I could have done option B, I really wanted to do option B. But a little part of me went, "Oh, hey, stupid deer in headlights, you know how to handle this, now teach! I did. The kids came in, I got them started on their journal topics, took attendance, sent a kid down to the office with the attendance, we discussed the journal topics and began working on the day's worksheet after some quick Q&A. No problem, not one problem. About ten minutes into the period, the vice principal comes into the room and inquires as to the whereabouts of the teacher. I replied that I was a student teacher from OSU and was only going to be present through the end of 2nd period. She left. I taught the entire class by myself! Awesome, amazing, thrilling experience. 2nd period was equally incredible. I left, and I'm not sure who taught the rest of the classes, but I was on such a teaching high for the next week... holy cow. I LOVE TEACHING! And I don't suck at it like I thought I would. Granted, this wasn't my classroom, and the kids were very receptive and well-behaved. But I was TEACHING! They were asking questions, inquiring about science... wow. Just... wow.

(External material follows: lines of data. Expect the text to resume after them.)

Definition parse_line (raw : list Z) (p : playlistParser) : res err playlistParser :=
  let line := TrimSpace raw in
  match line with
  | [] => mret p
  | c :: _ =>
      if negb (c =? 35) then handleURI line p
      else let '(tag, attr) := match Cut 58 line with Some ta => ta | None => (line, []) end in handleTag tag attr p
  end.
Fixpoint parse_lines (ls : list (list Z)) (p : playlistParser) : res err playlistParser :=
  match ls with [] => mret p | l :: ls => p ← parse_line l p; parse_lines ls p end.

Definition no_media : mediaPlaylist := mkPlaylist 0 0 0 0 false [].
Definition new_parser : playlistParser := mkParser no_media (mkMaster [] []) false false false false 0 false false None [].
Definition parsePlaylist (body : list Z) : res err parsed :=
  match splitLines body with
  | first :: ls => if bool_decide (TrimSpace first = str "#EXTM3U") then p ← parse_lines ls new_parser; result p else Err ErrMalformedPlaylist
  | [] => Err ErrMalformedPlaylist
  end.

End parser.

(** ** The rendition to play *)
Fixpoint pick_from (rs : list rendition) (group : list Z) (first : option rendition) : option rendition :=
  match rs with
  | [] => first
  | r :: rs =>
      if negb (bool_decide (group = [])) && negb (bool_decide (groupID r = group)) then pick_from rs group first
      else if isDefault r then Some r
      else pick_from rs group (match first with None => Some r | Some _ => first end)
  end.
Definition pickAudio (rs : list rendition) (group : list Z) : option rendition := pick_from rs group None.

Definition lower_bandwidth (low v : variant) : variant := if bandwidth v <? bandwidth low then v else low.
Definition rendition_uri (r : option rendition) : list Z := match r with Some r => r_uri r | None => [] end.
Definition selectMediaURL (m : masterPlaylist) : res err (list Z) :=
  match variants m with
  | [] =>
      let u := rendition_uri (pickAudio (audio m) []) in
      if negb (bool_decide (u = [])) then mret u else Err ErrUnsupportedPlaylist
  | v :: vs =>
      let lowest := foldl lower_bandwidth v vs in
      let u := if negb (bool_decide (audioGroup lowest = [])) then rendition_uri (pickAudio (audio m) (audioGroup lowest)) else [] in
      if negb (bool_decide (u = [])) then mret u
      else if bool_decide (v_uri lowest = []) then Err ErrUnsupportedPlaylist else mret (v_uri lowest)
  end.
Example float_1 : ParseFloat (str "9.009") = Some (float64.Fin 5071616130372600 (-49)).
Proof. vm_compute. reflexivity. Qed.
Example extinf_1 : parseExtinf (str "9.009,title") = Ok 9009000000.
Proof. vm_compute. reflexivity. Qed.
Example extinf_2 : (λ s, parseExtinf (str s)) <$> ["1e1"; "0x1.8p3"; "1_0.5"; "-0"; "nan"; "86400.1"; "1e400"; "1__0"; "-1"; "+6."; ".5,a"; "1e-400"; "5e"]%string =
  [Ok 10000000000; Ok 12000000000; Ok 10500000000; Ok 0; Err ErrMalformedPlaylist; Err ErrMalformedPlaylist; Err ErrMalformedPlaylist; Err ErrMalformedPlaylist;
   Err ErrMalformedPlaylist; Ok 6000000000; Ok 500000000; Ok 0; Err ErrMalformedPlaylist].
Proof. vm_compute. reflexivity. Qed.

AHHHHHHHH! I HAVE A PASSION! I LOVE IT! :oD ...yay me!

Update: The graduate school lady said that, even if I raise my GPA to whatever it is they want and gain teaching experience, I would probably not be accepted to the grad program at OSU. She suggested I look elsewhere for my education.

Plan B: Obtain teaching credentials and begin teaching ASAP post graduation.

To those that believed in me along the way, thank you so much. Your support has kept me going and held me fast to my course. I can only hope to make you proud of me as a graduate and future teacher.

To those who do not believe I am capable of teaching or finishing my master's degree right now, I am sorry. You are missing out on one awesome kid, a great investment, and someone worthy of further development. I am truly sorry for your loss.

Thursday, March 02, 2006

If you have any poo, fling it now

In the long week since I last posted, not much has happened. I still don't have a Plan B, but I have an appointment to meet with the former SED advisor to see what my true options are (not the ones I've invented in my head, however outlandish and totally awesome they may be). I will let you know what happens next week.

I have a technology rant: who says IM isn't a valid form of communication? I think it might actually be a great tool. Think about it, IM is like a telephone conversation where you can really think about what you are saying before you say it. And emoticons help express words without context. WTF?! has a lot more impact sometimes than simply going, "what?" Sure, facial expressions and physical contact are awesome - not arguing that. But in the absence of physical contact or in instances where the distance is too great or the boy is just being completely stupid and "too busy," IM might be the best way to talk. Some of my best conversations have been online over IM - nothing like tandem surfing Victoria's Secret at 4am with a guy. ;)

This term can not end soon enough - I'm SO tired of evolution and evolutionary genetics... but I'm loving my dance class despite a blah instructor and some odd boys in the class. Next term I am taking FOUR dance classes: Ballroom II, Salsa I, Ballroom Club, and Lindy Hop - I'm SO EXCITED! Plus I'm only taking three academic classes and no more student teaching (bad/good). ONE LAST TERM!

Yeah, if you have any poo, fling it now, because I'm a pretty good catcher at this point. Just remember, the more poo you fling at me, the more poo I have to fling back.